On October 26 officials of the South Carolina Department of Revenue announced they experienced a breach by an international hacker. In this case 3.6 million Social Security numbers (SSNs) and 387,000 credit and debit card numbers belonging to South Carolina taxpayers were exposed, The state will provide affected taxpayers with a year of credit monitoring and identity theft protection service from Experian.
The breach is easily the biggest involving Social Security Numbers this year. The next largest breach happened when hackers broke into a Medicaid server in Utah this March and accessed closed to 280,000 SSNs.
“Anyone who has filed a South Carolina tax return since 1998 is urged to call 1- 866-578-5422 to determine if their information is affected,” the Department said. The state’s Department of Revenue became aware of the breach Oct. 10 and an investigation revealed the hacker had stolen the data in mid-September, after probing the system for vulnerabilities in late August and early September. The vulnerability exploited by the attacker was closed Oct. 20.

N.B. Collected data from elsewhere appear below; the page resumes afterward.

Lemma scan_files forbidden max_files max_bytes fs : forall n b st,
  max_bytes <= u64_max -> b <= max_bytes -> n + vec_len fs <= max_files ->
  for_each fs (n, b) (scan_file forbidden max_files max_bytes) = Ok st <->
  b + total_bytes fs <= max_bytes /\ Forall (absent forbidden) fs /\
  st = (n + vec_len fs, b + total_bytes fs).
Proof.
  unfold vec_len. induction fs as [|f fs IH]; intros n b st Hmax Hb Hn.
  - cbn. rewrite !Z.add_0_r. split; [intros [= <-]; auto|by intros (_ & _ & ->)].
  - cbn [for_each length total_bytes foldr] in *. rewrite bind_Ok, Forall_cons.
    fold (total_bytes fs). pose proof (total_bytes_nonneg fs). unfold scan_file at 1.
    rewrite (proj2 (Z.ltb_ge _ _)) by lia. set (cs := chunks (length f.2) BUFFER f.2).
    assert (List.concat cs = f.2) as Hcs by (apply chunks_concat; [unfold BUFFER; by apply (Z2Nat.inj_lt 0)|done]).
    pose proof (read_chunks max_bytes cs b []) as Hread. rewrite Hcs in Hread. cbn [app] in Hread.
    unfold absent at 1. split.
    + intros (st1 & Hfile & Hrest). apply bind_Ok in Hfile as ([b1 hashed] & [Hle [= -> ->]]%Hread & Hfile); [|done..].
      destruct (contains _ forbidden) eqn:Hc; [done|]. apply contains_false in Hc. injection Hfile as <-.
      apply IH in Hrest as (Hle2 & Hall & ->); [|done|done|lia]. unfold vec_len in *.
      split_and!; [lia|done|done|]. f_equal; lia.
    + intros (Hle & [Hc Hall] & ->). unfold vec_len in *. exists (n + 1, b + Z.of_nat (length f.2)). split.
      * apply bind_Ok. exists (b + Z.of_nat (length f.2), f.2). split; [apply Hread; [done|done|]; split; [lia|done]|].
        by rewrite (proj2 (contains_false _ _)).
      * apply IH; [done|lia|lia|]. split_and!; [lia|done|]. f_equal; lia.
Qed.
(** A deployment refused for want of a mapping has spent the image to roll back to: the
    refusal comes after the active image has replaced it. *)
Lemma refused_deploy_spends_rollback d n candidate wasm certificate source transform :
  ready d -> free d -> d !! active = Some n ->
  validate_transform candidate source transform = Ok () ->
  bt_get (StateSnapshot.state source) (StateTransform.state_map transform) = None ->
  deploy (Protocol.Certified candidate wasm certificate) source transform (calm (Real d)) =
    (Err (Raised (InvalidEvidence "state transform has no mapping for current state")),
     calm (Real (<[rollback_image := n]> d))).
Proof.
  intros [Hs Hp] Hf Hn Hv Hm. unfold deploy, deploy_with_failure.
  rewrite (run_bind _ _ _ _ _ (run_pure _ _ _ Hv)).
  rewrite (run_bind create_dir_all _ (calm (Real d)) () (calm (Real d)) eq_refl).
  rewrite (run_bind reject_links _ (calm (Real d)) () (calm (Real d)) eq_refl).
  apply calm_inside. set (d0 := <[lock := RegularFile []]> d).
  assert (d0 !! rollback_tmp = None /\ replaceable rollback_image d0 /\ d0 !! active = Some n) as (H8 & H9 & H10).
  { unfold d0, replaceable. rewrite !lookup_insert_ne by done. by split_and!; [apply Hf|..]. }
  assert (install candidate source transform NoFailure (calm d0) =
    (map_err Raised (Err (InvalidEvidence "state transform has no mapping for current state")),
     calm (<[rollback_image := n]> d0))) as Hrun.
  { unfold install. rewrite (run_bind _ _ _ _ _ (calm_prepare d0 (sound_other d lock _ ltac:(done) Hs) H8 H9)).
    rewrite bool_decide_eq_false_2 by done. cbv iota. unfold image_of, kept. by rewrite Hm, H10. }
  unfold with_deployment_lock.
  rewrite (calm_holding _ _ _ _ _ _ [] (Hf lock ltac:(done)) Hrun);
    [|unfold d0; rewrite lookup_insert_ne by done; apply lookup_insert_eq].
  do 2 f_equal. unfold d0. rewrite insert_insert_ne by done. apply delete_insert_id.
  rewrite lookup_insert_ne by done. by apply Hf.
Qed.
End Outcomes.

Barnes and Noble bookstore also had a breach which was announced on October 23. Hackers broke into the POS (point of service) system and were able to access credit and debit card information (including PIN information) for about 63 stores across the country for customers who shopped as recently as September. The company discovered on Sept. 14 that the information had been stolen but kept the matter quiet at the Justice Department’s request so the F.B.I. could determine who was behind the attacks, according to these people. The company recalled all PIN pads and has not yet returned them.
While both breaches are problematic for both customers and the companies whose computers were hacked, there are distinct differences in the consequences for customers due to the information stolen or compromised.
Breaches such as the Barnes and Noble episode only will affect a small group of people. Most customers who shopped at the exposed stores simply need to monitor the credit or debit account statements of the cards used at the store. If there are no indications of suspicious activity, customers need not do anything. If a card is compromised the account can be closed and the card replaced with a new account number. It is relatively easy to monitor activity online or on monthly statements. Customers will not be held responsible for any fraudulent activity.
On the other hand, according to Jay Foley of the ID Theft Info Source, the South Carolina taxpayers need to consider using the program offered by the state. The program will monitor both credit reports and possible fraudulent use of Social Security numbers. Even with that help all identity theft situations cannot be stopped and some remediation will be necessary if the taxpayer’s SSN is used. The number can be used to vote, get a job or file a fraudulent tax return creating an identity theft problem.
Foley added, “On a scale of 1-10, I would consider the Barnes and Noble breach a 2 and the South Carolina breach could become a 6-9 depending on what the investigation uncovers.”